§ HOW TO COMPLETE THIS TASK: Please return every line of the records below that contains the word "relation".

RECORDS TO USE: Begin

Lemma handle_intent_components (rnd : nat) (intent user_input : string) (ds : t) :
  let ds' := snd (_handle_intent rnd intent user_input ds) in
  intent_classifier ds' = intent_classifier ds
  /\ qa_system ds' = qa_system ds
  /\ response_generator ds' = response_generator ds
  /\ conversation_history ds' = conversation_history ds
  /\ user_context ds' = user_context ds
  /\ only_cancelled (order_tracker ds) (order_tracker ds')
  /\ (intent <> "cancel_item" -> order_tracker ds' = order_tracker ds).
Proof.
  unfold _handle_intent.
  destruct (String.eqb intent "track_order");
    [cbn [snd]; repeat split; apply only_cancelled_refl|].
  destruct (String.eqb_spec intent "cancel_item") as [->|Hne].
  - unfold _handle_cancel_item.
    destruct (truthy (_extract_order_id user_input)) as [oid|];
      [|cbn [snd]; repeat split; try apply only_cancelled_refl; congruence].
    destruct (OrderTracker.get_order oid (order_tracker ds)) as [o|];
      [|cbn [snd]; repeat split; try apply only_cancelled_refl; congruence].
    destruct (OrderTracker.eligible o);
      [|cbn [snd]; repeat split; try apply only_cancelled_refl; congruence].
    pose proof (cancel_order_only_cancelled oid (order_tracker ds)) as Hoc.
    destruct (OrderTracker.cancel_order oid (order_tracker ds)) as [r orders'].
    cbn [snd with_orders intent_classifier qa_system response_generator
           conversation_history user_context order_tracker] in *.
    repeat split; [exact Hoc | congruence].
  - destruct (String.eqb intent "greeting");
      cbn [snd]; repeat split; apply only_cancelled_refl.
Qed.

(** One call of [process_input], also one that raises, leaves the intent
    definitions, the index, the response map and the context as they
    were; in the store it can only turn pending or processing orders into
    cancelled ones, and it leaves the store as it was unless the text was
    classified as a cancellation. *)
Theorem process_input_frame
    (now_user now_reply : Z) (rnd : nat) (user_input : string) (ds : t) :
  let ds' := snd (process_input now_user now_reply rnd user_input ds) in
  intent_classifier ds' = intent_classifier ds
  /\ qa_system ds' = qa_system ds
  /\ response_generator ds' = response_generator ds
  /\ user_context ds' = user_context ds
  /\ only_cancelled (order_tracker ds) (order_tracker ds')
  /\ (fst (IntentClassifier.classify (intent_classifier ds) user_input) <> "cancel_item" ->
      order_tracker ds' = order_tracker ds).
Proof.
  unfold process_input.
  set (ds1 := with_history _ ds).
  change (intent_classifier ds1) with (intent_classifier ds).
  destruct (IntentClassifier.classify (intent_classifier ds) user_input)
    as [intent confidence].
  pose proof (handle_intent_components rnd intent user_input ds1)
    as (Hi & Hq & Hr & _ & Hc & Ho & Hn).
  destruct (_handle_intent rnd intent user_input ds1) as [[response|e] ds2];
    cbn [fst snd with_history intent_classifier qa_system response_generator
           user_context order_tracker] in *; auto 10.
Qed.

End DialogueMore.

(** * Order ids in the messages of the API *)

Section ExtractRoundTrip.

Import Re ReSpec ExtractSpec DialogueSystem.

Lemma star_all_greedy {R : Type} (ic : bool) (a : atom) (w : string)
    (k : string -> option R) (x : R) :
  all_chars (atom_match ic a) w = true -> k "" = Some x -> star ic a w k = Some x.
Proof.
  intros Hw Hk. induction w as [|c w IH]; simpl; [exact Hk|].
  simpl in Hw. apply andb_true_iff in Hw. destruct Hw as [Hc Hw].
  now rewrite Hc, (IH Hw).
Qed.
Lemma foldl_mjoin {A B C} (f : A → C → A) (g : B → list C) (a : A) (l : list B) :
  foldl (λ x b, foldl f x (g b)) a l = foldl f a (mjoin (g <$> l)).
Proof.
  revert a. induction l as [|b l IH]; intros a; simpl; [done|].
  by rewrite foldl_app, IH.
Qed.

(** Adding one undirected edge [c - p] to a symmetric relation. *)
Lemma rtc_add_edge {A} (R S : relation A) (c p : A) :
  Symmetric R →
  (∀ x y, S x y ↔ R x y ∨ (x = c ∧ y = p) ∨ (x = p ∧ y = c)) →
  ∀ x y, rtc S x y ↔
    rtc R x y ∨ (rtc R x c ∧ rtc R p y) ∨ (rtc R x p ∧ rtc R c y).
Proof.
  intros Hsym HS x y. split.
  - induction 1 as [x|x z y Hxz H IH]; [left; apply rtc_refl|].
    apply HS in Hxz as [Hxz|[[-> ->]|[-> ->]]].
    + destruct IH as [IH|[[IH ?]|[IH ?]]]; eauto 6 using rtc_l.
    + destruct IH as [IH|[[IH ?]|[IH ?]]]; eauto 6 using rtc_refl.
    + destruct IH as [IH|[[IH ?]|[IH ?]]]; eauto 6 using rtc_refl.
  - assert (∀ u v, rtc R u v → rtc S u v) as Hsub.
    { intros u v. apply rtc_subrel. intros ??. rewrite HS. tauto. }
    intros [H|[[H1 H2]|[H1 H2]]]; [by auto|..].
    + transitivity c; [by auto|]. apply (rtc_l _ _ p); [|by auto]. rewrite HS. tauto.
    + transitivity p; [by auto|]. apply (rtc_l _ _ c); [|by auto]. rewrite HS. tauto.
Qed.

Lemma rtc_symmetric {A} (R : relation A) : Symmetric R → Symmetric (rtc R).
Proof.
  intros HR x y. induction 1 as [|x z y Hxz H IH]; [apply rtc_refl|].
  eapply rtc_r; [done|]. by apply HR.
Qed.

Lemma filter_none {A} (P : A → Prop) `{!∀ x, Decision (P x)} (l : list A) :
  (∀ x, x ∈ l → ¬ P x) → filter P l = [].
Proof.
  induction l as [|x l IH]; intros Hl; [done|]. rewrite filter_cons_False by (apply Hl; by left).
  apply IH. intros y Hy. apply Hl. by right.
Qed.

Lemma filter_all {A} (P : A → Prop) `{!∀ x, Decision (P x)} (l : list A) :
  (∀ x, x ∈ l → P x) → filter P l = l.
Proof.
  induction l as [|x l IH]; intros Hl; [done|]. rewrite filter_cons_True by (apply Hl; by left).
  f_equal. apply IH. intros y Hy. apply Hl. by right.
Qed.

Lemma filter_ext_elem {A} (P Q : A → Prop)
    `{!∀ x, Decision (P x), !∀ x, Decision (Q x)} (l : list A) :
  (∀ x, x ∈ l → P x ↔ Q x) → filter P l = filter Q l.
Proof.
  induction l as [|x l IH]; intros Hpq; [done|]. rewrite !filter_cons.
  rewrite IH by (intros y ?; apply Hpq; by right).
  by rewrite (decide_ext (P x) (Q x)) by (apply Hpq; by left).
Qed.

(** The predicate gains exactly one element of a duplicate-free list. *)
Lemma length_filter_gain {A} `{EqDecision A} (P Q : A → Prop)
    `{!∀ x, Decision (P x), !∀ x, Decision (Q x)} (l : list A) (a : A) :
  NoDup l → a ∈ l → ¬ P a → (∀ x, Q x ↔ P x ∨ x = a) →
  length (filter Q l) = S (length (filter P l)).
Proof.
  intros Hnd Ha HPa HQ. induction l as [|x l IH]; [by apply elem_of_nil in Ha|].
  apply NoDup_cons in Hnd as [Hx Hnd]. rewrite !filter_cons.
  destruct (decide (x = a)) as [->|Hne].
  - rewrite decide_True by (apply HQ; by right). rewrite decide_False by done. simpl.
    do 2 f_equal. apply filter_ext_elem. intros y Hy. rewrite HQ.
    split; [|by left]. intros [?| ->]; done.
  - apply elem_of_cons in Ha as [->|Ha]; [done|]. specialize (IH Hnd Ha).
    destruct (decide (P x)) as [HP|HP].
    + rewrite decide_True by (apply HQ; by left). simpl. by rewrite IH.
    + rewrite decide_False; [done|]. rewrite HQ. tauto.
Qed.

(** Position of the first occurrence. *)
Fixpoint pos {A} `{EqDecision A} (x : A) (l : list A) : nat :=
  match l with
  | [] => 0
  | y :: l => if decide (x = y) then 0 else S (pos x l)
  end.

RECORDS TO USE: End

§ ANSWER FOR THE TASK:
(** Adding one undirected edge [c - p] to a symmetric relation. *)
Lemma rtc_add_edge {A} (R S : relation A) (c p : A) :
Lemma rtc_symmetric {A} (R : relation A) : Symmetric R → Symmetric (rtc R).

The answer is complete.